Salsa Verde Chicken Enchiladas

Golden baked salsa verde chicken enchiladas topped with melted Monterey Jack and fresh cilantro garnish Save to Pinterest
Golden baked salsa verde chicken enchiladas topped with melted Monterey Jack and fresh cilantro garnish | foodliebekitchen.com

These authentic enchiladas feature tender shredded chicken mixed with black beans, corn, and aromatic spices, all wrapped in soft corn tortillas. The dish gets its signature flavor from a generous layer of tangy salsa verde and melted Monterey Jack cheese, creating that perfect balance of richness and brightness.

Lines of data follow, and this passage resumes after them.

Definition set_store (s : Epochs) (w : GCW) : GCW :=
  mkGCW s (gw_rec w) (gw_refetched w) (gw_rawReads w) (gw_nodeReads w) (gw_rawBytes w) (gw_nodeBytes w) (gw_sched w).
Definition set_rec (r : Rec) (w : GCW) : GCW :=
  mkGCW (gw_store w) r (gw_refetched w) (gw_rawReads w) (gw_nodeReads w) (gw_rawBytes w) (gw_nodeBytes w) (gw_sched w).
Definition resetCounters (w : GCW) : GCW := mkGCW (gw_store w) (gw_rec w) 0 0 0 0 0 (gw_sched w).
Definition countRefetch (w : GCW) : GCW :=
  mkGCW (gw_store w) (gw_rec w) (gw_refetched w + 1) (gw_rawReads w) (gw_nodeReads w) (gw_rawBytes w) (gw_nodeBytes w) (gw_sched w).
Definition countRead (c : CidV) (n : Z) (w : GCW) : GCW :=
  if cidCodec c =? cid_Raw
  then mkGCW (gw_store w) (gw_rec w) (gw_refetched w) (gw_rawReads w + 1) (gw_nodeReads w) (gw_rawBytes w + n) (gw_nodeBytes w) (gw_sched w)
  else mkGCW (gw_store w) (gw_rec w) (gw_refetched w) (gw_rawReads w) (gw_nodeReads w + 1) (gw_rawBytes w) (gw_nodeBytes w + n) (gw_sched w).

Definition onStore {A} (m : M Epochs A) : M GCW A :=
  fun w => let '(x, s) := m (gw_store w) in (x, set_store s w).
Definition onRec {A} (m : M Rec A) : M GCW A :=
  fun w => let '(x, r) := m (gw_rec w) in (x, set_rec r w).
Definition onKV {A} (m : M K A) : M GCW A := onRec (onLedger m).

(** The application's next operations. *)
Definition interleave (w : GCW) : GCW :=
  match gw_sched w with
  | [] => w
  | l :: rest =>
    mkGCW (do_acts l (gw_store w)) (gw_rec w) (gw_refetched w) (gw_rawReads w) (gw_nodeReads w)
          (gw_rawBytes w) (gw_nodeBytes w) rest
  end.
Definition step {A} (m : M Epochs A) : M GCW A := modify interleave ;;; onStore m.

(** ctx.Err() *)
Definition ctxErr : M GCW unit := step (onBase base_ctx).

(** ** Reading marked blocks *)

Definition readForMark (c : CidV) (fetch : option BlockFetcher) : M GCW bytes :=
  blk <-- attempt (step (onBase (vGet c))) ;;
  match blk with
  | Ok d => modify (countRead c (len d)) ;;; ret d
  | Err e =>
    match fetch with
    | None => fail e
    | Some get =>
      fail_if negb (bool_decide (e = ENotFound)) with e ;;
      healed <-- step (get c) ;;
      modify countRefetch ;;; ret healed
    end
  end.

Section Mark.
Context (g : GCConfig).

Definition retainForMark (c : CidV) (fetch : option BlockFetcher) : M GCW unit :=
  if negb (g_separateScrub g) || negb (cidCodec c =? cid_Raw)
  then readForMark c fetch ;;; ret tt
  else
    present <-- step (onBase (base_has c)) ;;
    if (present : bool) then ret tt
    else match fetch with
         | None => fail ENotFound
         | Some get => step (get c) ;;; modify countRefetch
         end.

(** Every link of the node, in the order of the traversal; a link of this data
    model is always a CID link. *)
Fixpoint appendLinks (n : Node) : list CidV :=
  match n with
  | NLink c => [c]
  | NMap l => concat (map (fun '(_, v) => appendLinks v) l)
  | NList l => concat (map appendLinks l)
  | _ => []
  end.

Definition links (c : CidV) (fetch : option BlockFetcher) : M GCW (list CidV) :=
  if cidCodec c =? cid_Raw then retainForMark c fetch ;;; ret []
  else if cidCodec c =? cid_DagCBOR then
    blk <-- readForMark c fetch ;;
    match cbor_decode blk with
    | None => fail (EInvalid "decoding block")
    | Some n => ret (appendLinks n)
    end
  else fail (EInvalid "codec").

(** ** mark *)

Record headMark : Type := mkHeadMark { hm_head : string; hm_fetch : option BlockFetcher; hm_pins : list PinEntry }.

Baked until bubbly and golden, these enchiladas offer satisfying comfort food with a fresh, vibrant twist. The optional garnishes of fresh cilantro, diced avocado, and queso fresco add layers of texture and flavor that elevate this classic Mexican-inspired dish.

The smell of roasted tomatillos takes me back to a tiny taqueria in Austin where I first learned that salsa verde isn't just a condiment, it's the soul of the dish. I've been making these enchiladas ever since, tweaking the filling until it felt like mine. Tuesday nights became something to look forward to when this recipe entered my rotation.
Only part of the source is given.